En octobre 2017, je me suis rendue dans un petit village du sud du Sénégal. Mon objectif était d’enquêter sur des allégations persistantes d’abus sexuels commis dans des établissements du secondaire.

J’y ai rencontré Aïssatou, 16 ans, qui m’a expliqué que son professeur l’avait abordée en début d’année scolaire. « Il m’a dit : ‘Comment tu t’appelles ? Tu viens d’’où  ? Tu me plais beaucoup’. Je lui ai dit : ‘Moi je ne t’aime pas. Je ne sors pas avec les enseignants.’ » Les jeunes filles que j’ai interrogées m’ont confié qu’il s’agissait vraisemblablement d’une pratique courante. Du reste, tout le monde n’avait pas le courage d’être aussi direct que l’avait été Aïssatou en repoussant l’enseignant.

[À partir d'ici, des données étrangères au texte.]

Lemma step_announced d d' :
  step E d d' → inv E None d → wf (events d) → announced d → announced d' ∧ announcing_step d d'.
Proof.
  intros S I Hwf A.
  assert (Hq : quiet d d' → announced d' ∧ announcing_step d d').
  { intros Hq. split; [by eapply quiet_announced|]. left. by destruct Hq as (? & ? & _). }
  destruct S as
      [? ? ? ? ? ? ? ? ? ? ? ? ? ? ? ? _ H|? ? ? ? ? ? H|? ? ? ? H|? ? ? ? ? ? H
      |? ? ? ? ? ? ? ? ? ? ? ? ? ? H|? ? ? ? ? ? ? ? H|? ? ? ? ? ? ? ? H|? ? ? ? ? ? ? ? H|? ? ? ? ? ? H
      |? ? ? ? ? ? ? ? ? ? [? ?] ? H|? ? ? ? ? ? ? ? ? ? ? [[? ?] ?] ? H|? ? ? ? H|? ? ? ? ? ? H|? ? ? ->
      |e He Hnew].
  - apply Hq. by eapply reserve_quiet.
  - apply Hq. by eapply fenced_update_quiet; [|exact H].
  - apply Hq. apply bind_Ok in H as (o & Ho & [= <-]). by eapply update_where_quiet; [|exact Ho].
  - apply Hq. by eapply fenced_update_quiet; [|exact H].
  - apply Hq. by eapply validate_quiet.
  - apply Hq. by eapply fenced_update_quiet; [|exact H].
  - apply Hq. by eapply fenced_update_quiet; [|exact H].
  - apply Hq. apply claim_Ok in H as (s & Hs & _ & _ & _ & _ & ->). by eapply quiet_insert.
  - apply Hq. by eapply fenced_update_quiet; [|exact H].
  - apply promote_Ok in H as (s & m & _ & P).
    destruct (promoted_announced _ _ _ _ _ _ _ _ _ _ _ _ _ _ _ _ P I A) as [Ha He].
    split; [done|]. right. right. split; [by eapply promoted_outbox|done].
  - apply rollback_Ok in H as (target & month & sha' & d3 & P & Hp & _); [|done].
    apply promote_Ok in Hp as (s & m & _ & Hp). pose proof (rollback_quiet _ _ _ _ _ _ _ _ _ P) as Hq3.
    destruct (promoted_announced _ _ _ _ _ _ _ _ _ _ _ _ _ _ _ _ Hp (rb_inv P)
                (quiet_announced _ _ Hq3 A)) as [Ha He].
    destruct Hq3 as (Ee & El & _). split; [done|]. right. right. rewrite <- Ee, <- El.
    split; [by eapply promoted_outbox|done].
  - apply Hq. apply bind_Ok in H as ([l1 d1] & H1 & H). apply bind_Ok in H as ([l2 d2] & H2 & [= _ <-]).
    etransitivity; eapply update_all_quiet; try eassumption; done.
  - apply Hq. unfold reconcile_candidate in H.
    destruct outcome; apply bind_Ok in H as (o & Ho & [= _ <-]); by eapply update_where_quiet; [|exact Ho].
  - apply Hq. split_and!; [done..|]. by intros i s; exists s.
  - split; [by apply outbox_announced|]. right. left. done.
Qed.

Lemma reachable_announced d :
  reachable E d →
  inv E None d ∧ announced d ∧ Outbox.reachable (payload_digest E) (identity_check E) (events d).
Proof.
  unfold reachable, steps. cut (∀ d0, rtc (step E) d0 d →
    inv E None d0 ∧ announced d0 ∧ Outbox.reachable (payload_digest E) (identity_check E) (events d0) →
    inv E None d ∧ announced d ∧ Outbox.reachable (payload_digest E) (identity_check E) (events d)).
  { intros Hc H. apply (Hc _ H). split_and!; [apply empty_inv| |apply rtc_refl].
    split; cbn; [by intros r ?%elem_of_nil|by intros i e]. }
  intros d0. induction 1 as [|x y z Hxy _ IH]; [done|]. intros (I & A & R). apply IH.
  destruct (step_announced _ _ Hxy I (reachable_wf _ _ _ R) A) as [A' St].
  split_and!; [by eapply step_inv|done|].
  destruct St as [[-> _]|[(_ & Hs & _)|[Hs _]]]; [done|by eapply rtc_r..].
Qed.
Definition rows_of (d : db) (id : Z) : gmap string row := default ∅ (rows d !! id).
Definition targets_of (d : db) (month : string) : gmap string store_target :=
  default ∅ (store_targets d !! month).

Definition with_scenario (id : Z) (s : scenario) (d : db) : db :=
  Db (stores d) (<[id := s]> (scenarios d)) (rows d) (store_targets d) (next_id d).
Definition with_rows (id : Z) (m : gmap string row) (d : db) : db :=
  Db (stores d) (scenarios d) (<[id := m]> (rows d)) (store_targets d) (next_id d).
Definition with_targets (month : string) (m : gmap string store_target) (d : db) : db :=
  Db (stores d) (scenarios d) (rows d) (<[month := m]> (store_targets d)) (next_id d).

(** ** Column types *)

(** A [Decimal] stored in a [NUMERIC(digits, scale)] column is rounded half away
    from zero and must fit. *)
Definition at_scale (scale : Z) (d : dec) : Z :=
  if - scale <=? dexp d then scaled d (- scale)
  else rdiv HALF_UP (coef d) (pow10 (- scale - dexp d)).
Definition numeric (digits scale : Z) (d : dec) : res error Z :=
  let z := at_scale scale d in
  if Z.abs z <? pow10 digits then Ok z else Err NumericOverflow.
Definition numeric_opt (digits scale : Z) (o : option dec) : res error (option Z) :=
  match o with
  | Some d => z ← numeric digits scale d; Ok (Some z)
  | None => Ok None
  end.
Lemma inv_reachable d : reachable d → inv d.
Proof.
  intros [sites H]. assert (H0 : inv (empty_db sites)) by apply scen_inv_empty. revert H0.
  unfold steps in H. induction H; eauto using inv_step.
Qed.

Lemma scen_steps_inv d d' : inv d → steps d d' → inv d'.
Proof. intros Hi H. unfold steps in H. induction H; eauto using inv_step. Qed.

(** ** What a run does to one scenario *)

(** [later d i s d'] compares the scenario [i] of [d], which is [s], with [d']. *)
Definition later (d : db) (i : Z) (s : scenario) (d' : db) : Prop :=
  ∃ s', scenarios d' !! i = Some s' ∧ target_month s' = target_month s ∧
    calculation_method (head s') = calculation_method (head s) ∧ revision s <= revision s' ∧
    (revision s' = revision s → s' = s ∧ rows_of d' i = rows_of d i) ∧
    (stat s = Finalized → s' = s ∧ rows_of d' i = rows_of d i).

Lemma later_step d d' i s : step d d' → scenarios d !! i = Some s → later d i s d'.
Proof.
  intros [(Hs & Hr & _)|(id & t & m & Hm & [[s0 He]|Hc])]%step_cases Hi.
  - exists s. rewrite Hs, Hr. by split_and!.
  - unfold later. rewrite (moved_scen _ _ _ _ _ Hm), (moved_rows _ _ _ _ _ Hm).
    destruct (decide (i = id)) as [->|Hne].
    + rewrite lookup_insert_eq. pose proof (edited_old _ _ _ _ _ He) as Ho. rewrite Hi in Ho.
      injection Ho as ->. exists t. pose proof (edited_rev _ _ _ _ _ He).
      split_and!; [done|by eapply edited_month|by eapply edited_method|lia|lia|].
      rewrite (edited_draft _ _ _ _ _ He). done.
    + rewrite lookup_insert_ne by done. exists s. by split_and!.
  - unfold later. rewrite (moved_scen _ _ _ _ _ Hm), (moved_rows _ _ _ _ _ Hm).
    pose proof (created_none _ _ _ _ _ Hc). destruct (decide (i = id)) as [->|Hne]; [congruence|].
    rewrite lookup_insert_ne by done. exists s. by split_and!.
Qed.

Lemma later_steps d d' i s : steps d d' → scenarios d !! i = Some s → later d i s d'.
Proof.
  intros H. revert s. unfold steps in H. induction H as [d|d d1 d' H1 _ IH]; intros s Hi.
  { exists s. by split_and!. }
  destruct (later_step _ _ _ _ H1 Hi) as (s1 & Hs1 & Hm1 & Hc1 & Hr1 & He1 & Hf1).
  destruct (IH _ Hs1) as (s2 & Hs2 & Hm2 & Hc2 & Hr2 & He2 & Hf2).
  exists s2. split_and!; [done|congruence|congruence|lia| |].
  - intros Heq. destruct He1 as [-> <-]; [lia|]. apply He2. lia.
  - intros Hfin. destruct (Hf1 Hfin) as [-> <-]. by apply Hf2.
Qed.

(** ** Totals of the published targets *)

Definition published_total (m : gmap string store_target) : Z :=
  sumZ (target_value <$> (map_to_list m).*2).

Lemma publish_lookup now id m old site :
  publish now id m old !! site =
  (λ r, StoreTarget (default 0 (final_target r)) (Some (source_name id)) now) <$> m !! site.
Proof.
  unfold publish. rewrite lookup_union, lookup_fmap. destruct (m !! site) as [r|] eqn:Hr; cbn.
  - by destruct (filter _ _ !! site).
  - destruct (filter _ old !! site) as [t|] eqn:Ht; [|done].
    apply map_lookup_filter_Some in Ht as [_ H]. cbn in H. rewrite Hr in H. by destruct H.
Qed.

Lemma publish_fmap now id m old :
  publish now id m old =
  (λ r, StoreTarget (default 0 (final_target r)) (Some (source_name id)) now) <$> m.
Proof. apply map_eq. intros site. by rewrite publish_lookup, lookup_fmap. Qed.

Lemma publish_total now id m old : published_total (publish now id m old) = final_total m.
Proof.
  rewrite publish_fmap. unfold published_total, final_total. rewrite map_to_list_fmap.
  rewrite <- !list_fmap_compose. f_equal.
Qed.

(** ** The rows of a manager's save *)

Lemma count_sites_all m codes :
  count_sites m codes = Z.of_nat (length codes) → NoDup codes ∧ ∀ s, s ∈ codes → is_Some (m !! s).
Proof.
  unfold count_sites. set (found := List.filter _ _). intros Hlen.
  assert (Hin : ∀ s, s ∈ found → s ∈ codes ∧ is_Some (m !! s)).
  { intros s [Hs Hc%bool_decide_eq_true]%list_elem_of_In%filter_In. split; [done|].
    apply list_elem_of_In, list_elem_of_fmap in Hs as ([k r] & -> & Hr%elem_of_map_to_list). by eexists. }
  assert (Hnd : NoDup found).
  { unfold found. rewrite <- (list_fmap_id (List.filter _ _)).
    apply NoDup_fmap_filter. rewrite list_fmap_id. apply NoDup_fst_map_to_list. }
  assert (Hperm : found ≡ₚ codes).
  { apply submseteq_length_Permutation; [apply NoDup_submseteq; [done|by intros s [? _]%Hin]|lia]. }
  split; [by rewrite <- Hperm|]. intros s Hs. rewrite <- Hperm in Hs. by apply Hin.
Qed.

Lemma update_row_other now rev actor method m f m' site :
  update_row now rev actor method m f = Ok m' → site ≠ f_site_code f → m' !! site = m !! site.
Proof.
  unfold update_row. destruct (m !! f_site_code f) as [r|]; intros H Hne; inv_res; [|done].
  by rewrite lookup_insert_ne.
Qed.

Nous avons entendu des récits similaires dans d’autres régions du Sénégal alors que nous cherchions à savoir ce qui empêchait de nombreuses filles et adolescentes de poursuivre leur enseignement secondaire – et d’y réussir. Nous avons ainsi découvert que de nombreuses filles étaient fort préoccupées par l’exploitation sexuelle et le harcèlement que leur faisaient subir des enseignants. Certains professeurs abordent leurs élèves – pendant les cours ou lors d’activités organisées en soirée – en leur demandant des faveurs ou leur numéro de téléphone. L’exploitation et le harcèlement durent souvent plusieurs mois – voire plusieurs années, comme dans le cas d’une fille que j’ai interrogée.

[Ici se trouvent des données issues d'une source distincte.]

(* ===== verification/SalaryInv.v ===== *)
(** Histories of salary imports: the invariant of the salary tables, an approval that
    works once, and files whose digest is taken for a personal code. *)

From Stdlib Require Import Ascii.
From stdpp Require Import pretty.
From S2P Require Import Prelude Text Dict Json Decimal SalaryApproval SalaryImport SalarySpec.
Import SalaryApproval SalaryImport SalarySpec.

Local Open Scope Z_scope.

Module SalaryInv.

(** The salary tables between imports. *)
Record sound (d : db) : Prop := {
  so_codes : unique_codes d;
  so_refs : Forall (row_refs d) (rows d);
  so_check : map_Forall (λ _ b, batch_check b = true) (batches d);
  so_once : ∀ i j b c, batches d !! i = Some b → batches d !! j = Some c →
    b_approval_sha256 b = b_approval_sha256 c → i = j;
  (** a row of a batch lies in the batch's month, *)
  so_batch : ∀ s bid, s ∈ rows d → s_batch s = Some bid →
    s_company s ∈ REQUIRED_COMPANIES ∧
    ∃ b, batches d !! bid = Some b ∧ s_year s = b_year b ∧ s_month s = b_month b;
  (** and the month of both companies comes from that batch alone. *)
  so_one : ∀ s t bid, s ∈ rows d → t ∈ rows d → s_batch s = Some bid →
    s_year t = s_year s → s_month t = s_month s → s_company t ∈ REQUIRED_COMPANIES →
    s_batch t = Some bid;
}.

Lemma sound_empty codes : sound (Db ∅ ∅ [] codes).
Proof.
  split; cbn.
  - intros i j p q Hi. cbn in Hi. by rewrite lookup_empty in Hi.
  - constructor.
  - by apply map_Forall_empty.
  - intros i j b c Hi. by rewrite lookup_empty in Hi.
  - by intros ?? ?%elem_of_nil.
  - by intros ??? ?%elem_of_nil.
Qed.

Section Inv.
Context (nfkd_ascii upper : string → string).
Context (casefold nfkc : string → string) (fromisoformat : string → option bool).
Context (canonical_json : json → string) (sha256_hex : string → string).
Context (b64decode : string → option string) (valid_key : string → bool).
Context (ed25519_verify : string → string → string → bool).
Context (hmac_hex : string → string → string) (lower : string → string).

Notation insert_records := (insert_records nfkd_ascii upper casefold nfkc fromisoformat
  canonical_json sha256_hex b64decode valid_key ed25519_verify hmac_hex lower).
Notation main_apply := (main_apply nfkd_ascii upper casefold nfkc fromisoformat
  canonical_json sha256_hex b64decode valid_key ed25519_verify hmac_hex lower).
Notation import_step := (import_step nfkd_ascii upper casefold nfkc fromisoformat
  canonical_json sha256_hex b64decode valid_key ed25519_verify hmac_hex lower).
Notation sha_of := (canonical_json_sha256 canonical_json sha256_hex).

(** What an import adds: a batch of its approval, whose month it replaces. *)
Record imported (bid : string) (approval_sha : string) (d d' : db) : Prop := {
  im_batch : ∃ b, batches d !! bid = None ∧ batches d' = <[bid := b]> (batches d) ∧
    batch_check b = true ∧ b_approval_sha256 b = approval_sha ∧
    (∀ k x, batches d !! k = Some x → b_approval_sha256 x ≠ approval_sha) ∧
    ∃ new, Forall (row_refs d') new ∧
      Forall (λ s, s_year s = b_year b ∧ s_month s = b_month b ∧
                   s_company s ∈ REQUIRED_COMPANIES ∧ s_batch s = Some bid) new ∧
      rows d' = List.filter (λ s, negb (replaced (b_year b) (b_month b) REQUIRED_COMPANIES s))
                  (rows d) ++ new;
  im_codes : unique_codes d → unique_codes d';
  im_people : people d ⊆ people d';
  im_sites : store_codes d' = store_codes d;
}.

Lemma insert_imported env hk bid records manifest applied_by a d d' :
  insert_records env hk bid records manifest applied_by a d = Ok d' →
  imported bid (artifact_sha256 a) d d'.
Proof.
  intros H. apply insert_rows_effect in H as He.
  destruct He as (f & r & fields & ids & new & -> & -> & _ & _ & _ & Hrefs & Hnew & Hrows).
  apply insert_records_Ok in H as
    [_ _ _ (f' & r' & ? & ? & ids' & b & [= <- <-] & _ & _ & _ & _ & Hp & Hy & Hm & _ & Ha & _)].
  apply persist_Ok in Hp as (Hn & Hc & Hu & Hb & Hs & Hpp & Huq & _). rewrite Ha in Hu.
  rewrite <- Hy, <- Hm in Hnew, Hrows.
  split; [|done..]. exists b. split_and!; try done. by exists new.
Qed.

Lemma imported_sound bid sha d d' : imported bid sha d d' → sound d → sound d'.
Proof.
  intros [(b & Hn & Hb & Hc & Ha & Hu & new & Hrefs & Hnew & Hrows) Hcodes Hpeople Hsites]
    [Ic Ir Ik Io Ib I1].
  assert (Hfresh : ∀ s, s ∈ rows d → s_batch s ≠ Some bid).
  { intros s Hs Hsb. destruct (Ib s bid Hs Hsb) as (_ & x & Hx & _). congruence. }
  assert (Hrow : ∀ s, s ∈ rows d' ↔
     s ∈ rows d ∧ replaced (b_year b) (b_month b) REQUIRED_COMPANIES s = false ∨ s ∈ new).
  { intros s. by rewrite Hrows, elem_of_app, elem_of_filterb, negb_true_iff. }
  rewrite Forall_forall in Hnew. split.
  - by apply Hcodes.
  - rewrite Hrows. apply Forall_app. split; [|done]. apply Forall_forall.
    intros s [Hs _]%elem_of_filterb. destruct (proj1 (Forall_forall _ _) Ir s Hs) as [[p Hp] Hsite].
    split; [|by rewrite Hsites]. exists p. by eapply lookup_weaken.
  - rewrite Hb. by apply map_Forall_insert_2.
  - rewrite Hb. intros i j x y [[<- <-]|[_ Hi]]%lookup_insert_Some
      [[<- <-]|[_ Hj]]%lookup_insert_Some E; [done|..].
    + rewrite Ha in E. by destruct (Hu j y Hj).
    + rewrite Ha in E. by destruct (Hu i x Hi).
    + by eapply Io.
  - intros s k [[Hs _]|Hs]%Hrow Hk.
    + destruct (Ib s k Hs Hk) as (Hco & x & Hx & Hxy). split; [done|]. exists x. split; [|done].
      rewrite Hb, lookup_insert_ne; [done|congruence].
    + destruct (Hnew s Hs) as (Hy & Hm & Hco & Hsb). split; [done|]. exists b.
      assert (k = bid) as -> by congruence. by rewrite Hb, lookup_insert_eq.
  - assert (Hrep : ∀ s t, replaced (b_year b) (b_month b) REQUIRED_COMPANIES t = false →
       s_year s = b_year b → s_month s = b_month b → s_year t = s_year s → s_month t = s_month s →
       s_company t ∈ REQUIRED_COMPANIES → False).
    { intros s t Ht Hy Hm Hy' Hm' Hco. unfold replaced in Ht.
      by rewrite Hy', Hm', Hy, Hm, !Z.eqb_refl, bool_decide_eq_true_2 in Ht. }
    intros s t k [[Hs Hsr]|Hs]%Hrow [[Ht Htr]|Ht]%Hrow Hk Hy Hm Hco.
    + by apply (I1 s t).
    + destruct (Ib s k Hs Hk) as (Hcs & _). destruct (Hnew t Ht) as (? & ? & _).
      by destruct (Hrep t s).
    + destruct (Hnew s Hs) as (Hsy & Hsm & _). by destruct (Hrep s t).
    + destruct (Hnew s Hs) as (_ & _ & _ & Hsb), (Hnew t Ht) as (_ & _ & _ & Htb). congruence.
Qed.

(** Any sequence of imports keeps the salary tables sound: rows refer to persons,
    stores and batches that exist, personal codes and approvals are unique, a row of a
    batch lies in the batch's month, and the month of both companies is always the work
    of one single batch, never a mixture of two. *)
Theorem imports_keep_sound d d' : sound d → rtc import_step d d' → sound d'.
Proof.
  intros Hd. induction 1 as [|d d1 d' [env hk bid records manifest applied_by a d1' H] _ IH]; [done|].
  apply IH. eapply imported_sound; [by eapply insert_imported|done].
Qed.

Lemma imports_keep_batches d d' : rtc import_step d d' → batches d ⊆ batches d'.
Proof.
  induction 1 as [|d d1 d' [env hk bid records manifest applied_by a d1' H] _ IH]; [done|].
  etransitivity; [|exact IH]. apply insert_imported in H as [(b & Hn & -> & _) _ _ _].
  by apply insert_subseteq.
Qed.

(** An approval works once.  After an import, and whatever imports follow it, every
    further insert under the same signed artifact is refused: for the same records or
    others, under the same batch id or a new one, by any operator. *)
Theorem approval_used_once env hk bid records manifest applied_by a d d1 d2 :
  insert_records env hk bid records manifest applied_by a d = Ok d1 →
  rtc import_step d1 d2 →
  ∀ env' hk' bid' records' manifest' applied_by' a' d3,
    signed_artifact a' = signed_artifact a →
    insert_records env' hk' bid' records' manifest' applied_by' a' d2 ≠ Ok d3.
Proof.
  intros H Hrtc env' hk' bid' records' manifest' applied_by' a' d3 Hart H'.
  assert (Hsha : artifact_sha256 a' = artifact_sha256 a).
  { apply insert_records_Ok in H as [_ _ <- _]. apply insert_records_Ok in H' as [_ _ <- _].
    by rewrite Hart. }
  apply insert_imported in H as [(b & _ & Hb & _ & Ha & _) _ _ _].
  apply insert_imported in H' as [(b' & _ & _ & _ & _ & Hu & _) _ _ _].
  apply (Hu bid b); [|by rewrite Hsha].
  eapply lookup_weaken; [|by apply imports_keep_batches]. by rewrite Hb, lookup_insert_eq.
Qed.

(** ** A digest taken for a personal code *)

Lemma no_private_field f k s :
  (k, JStr s) ∈ f → no_private casefold (JObj f) = true → private_value s = false.
Proof.
  induction f as [|[k' v] f IH]; [by intros ?%elem_of_nil|].
  cbn [no_private]. intros [[= <- <-]|Hin]%elem_of_cons [[_ H1]%andb_true_iff H2]%andb_true_iff.
  - by apply negb_true_iff.
  - by apply IH.
Qed.

Lemma no_private_item l v : v ∈ l → no_private casefold (JArr l) = true → no_private casefold v = true.
Proof.
  induction l as [|w l IH]; [by intros ?%elem_of_nil|]. cbn [no_private].
  intros [->|Hin]%elem_of_cons [H1 H2]%andb_true_iff; [done|by apply IH].
Qed.

Lemma no_private_value f k v :
  (k, v) ∈ f → no_private casefold (JObj f) = true → no_private casefold v = true.
Proof.
  induction f as [|[k' w] f IH]; [by intros ?%elem_of_nil|]. cbn [no_private].
  intros [[= <- <-]|Hin]%elem_of_cons [[_ H1]%andb_true_iff H2]%andb_true_iff; [done|by apply IH].
Qed.

(** A file that can never be imported.  The scan for personal codes also reads the
    SHA-256 digests of the manifest: when the digest of one of the two source files has
    an isolated run of 13 decimal digits (about one digest in sixty has), no approval,
    operator or state of the tables makes the apply run of the import succeed. *)
Theorem unlucky_digest_is_refused env hk bid y m mobiup mobicell sources expected artifact
    applied_by d d' :
  private_value sources.1.2 = true ∨ private_value sources.2.2 = true →
  main_apply env hk bid y m mobiup mobicell sources expected artifact applied_by d ≠ Ok d'.
Proof.
  intros Hp H. unfold SalaryImport.main_apply in H. inv_res.
  apply insert_records_Ok in H as [_ _ _ (? & ? & ? & ? & ? & ? & _ & _ & _ & _ & _ & _ & _ & _ & _ & _ & Hn & _)].
  assert (Hc : ∀ src, src ∈ [("Mobiup"%string, sources.1); ("Mobicell"%string, sources.2)] →
            private_value src.2.2 = false).
  { intros src Hsrc. unfold build_dry_run_manifest in Hn.
    apply (no_private_value _ "companies"%string (JArr (company_entry (mobiup ++ mobicell) <$>
      [("Mobiup"%string, sources.1); ("Mobicell"%string, sources.2)]))) in Hn;
      [|do 3 apply list_elem_of_further; apply list_elem_of_here].
    eapply no_private_item in Hn; [|by apply list_elem_of_fmap_2].
    eapply (no_private_field _ "source_sha256"%string); [|exact Hn].
    do 2 apply list_elem_of_further. apply list_elem_of_here. }
  destruct Hp as [Hp|Hp].
  - pose proof (Hc _ (list_elem_of_here _ _)) as E. cbn in E. congruence.
  - pose proof (Hc _ (list_elem_of_further _ _ _ (list_elem_of_here _ _))) as E. cbn in E. congruence.
Qed.
End Inv.
End SalaryInv.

Partout où nous nous sommes rendus, des jeunes filles nous ont expliqué que si elles venaient à signaler un harcèlement, elles avaient du mal à convaincre les adultes de les croire. Pire, certains adultes – dont certains occupent un poste d’autorité dans un établissement scolaire, voire dans un bureau gouvernemental local ou national – nous ont confié que les adolescentes inventaient souvent des histoires ; que les filles cherchaient à attirer des ennuis aux enseignants ; ou qu’elles les accusaient de commettre des actes répréhensibles parce qu’elles n’avaient pas obtenu une note suffisamment bonne.

« Si les filles accusent un enseignant [de harcèlement] et le disent au principal [de l’école], l’enseignant va tout nier», m’a expliqué Penda, âgée de 17 ans. « Les filles ont peur de dénoncer – ils [l’administration et les enseignants] peuvent même détruire notre carrière. »

Mais pourquoi les adultes croient-ils que les adolescentes inventent de tels actes ? Pourquoi les personnes en position d’autorité n’écoutent-elles pas ce que disent ces jeunes filles ?

Cette question n’est pas uniquement pertinente au Sénégal. Comme nous l’ont montré les mouvements #MeToo ou #BalanceTonPorc, les filles et les adolescentes connaissent ce problème dans de nombreux pays et de nombreux environnements. Au Sénégal, le mouvement discret #Nopiwouma – « Je ne me tairai pas » en wolof – a amené des Sénégalaises à décrire les actes de harcèlement sexuel, d’exploitation et d’abus dont elles faisaient l’objet à l’école, à l’université et au travail – mais ces cas demeurent invisibles et ignorés.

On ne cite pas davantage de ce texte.